(What is expected): Whenever a line in the records below contains "polling", pick it out.

─── Provided records ───

(** * Antigravity quota monitor: endpoint discovery and resilient polling

    A shallow embedding of the discovery and polling core of the
    extension:

    - [Js]       the string and regular-expression primitives of the host
                 language that the parsers rely on;
    - [Unix]     [UnixProcessDetector.parseProcessInfo] and
                 [UnixProcessDetector.parseListeningPorts];
    - [Windows]  [WindowsProcessDetector.parseListeningPorts] and the
                 PowerShell/WMIC switch;
    - [Detector] the retry loop of [ProcessPortDetector.detectProcessInfo];
    - [Client]   [makeRequest] and the [AntigravityClient] polling state
                 machine.

    Strings are sequences of UTF-16 code units, integers produced by
    [parseInt] are exact (they agree with the host's numbers below 2^53),
    and the other numbers of a JSON response are rationals. *)

From Stdlib Require Import ZArith NArith QArith List Bool String Ascii Lia.
From Stdlib Require Import Sorted Permutation DecimalString.
From Equations Require Import Equations.
Import ListNotations.

Open Scope Z_scope.

(* ===================================================================== *)
(** ** Host-language strings *)
(* ===================================================================== *)

Module Js.

(** A string is its list of UTF-16 code units. *)
Definition JsString := list N.

(** An ASCII literal as a [JsString]. *)
Definition js (s : string) : JsString :=
  List.map N_of_ascii (list_ascii_of_string s).

Definition str_eqb (a b : JsString) : bool :=
  if list_eq_dec N.eq_dec a b then true else false.

(** [!s] for a string: only the empty string is falsy. *)
Definition truthy (s : JsString) : bool :=
  match s with [] => false | _ :: _ => true end.

Definition in_range (lo hi c : N) : bool := (N.leb lo c && N.leb c hi)%bool.

Definition chr (s : string) : N :=
  match s with String a _ => N_of_ascii a | EmptyString => 0%N end.

(** WhiteSpace and LineTerminator code units: what [\s] matches and what
    [trim] strips. *)
Definition is_space (c : N) : bool :=
  (in_range 9 13 c || N.eqb c 32 || N.eqb c 160 || N.eqb c 5760
   || in_range 8192 8202 c || N.eqb c 8232 || N.eqb c 8233
   || N.eqb c 8239 || N.eqb c 8287 || N.eqb c 12288 || N.eqb c 65279)%bool.

(** [.] matches everything but a line terminator. *)
Definition is_dot (c : N) : bool :=
  negb (N.eqb c 10 || N.eqb c 13 || N.eqb c 8232 || N.eqb c 8233)%bool.

Definition is_digit (c : N) : bool := in_range 48 57 c.
Definition is_upper (c : N) : bool := in_range 65 90 c.
Definition is_lower (c : N) : bool := in_range 97 122 c.

(** [\w], the word characters that [\b] looks at. *)
Definition is_word (c : N) : bool :=
  (is_digit c || is_upper c || is_lower c || N.eqb c 95)%bool.

Definition is_nonspace (c : N) : bool := negb (is_space c).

───

(Reply):
(** * Antigravity quota monitor: endpoint discovery and resilient polling
    A shallow embedding of the discovery and polling core of the
    - [Client]   [makeRequest] and the [AntigravityClient] polling state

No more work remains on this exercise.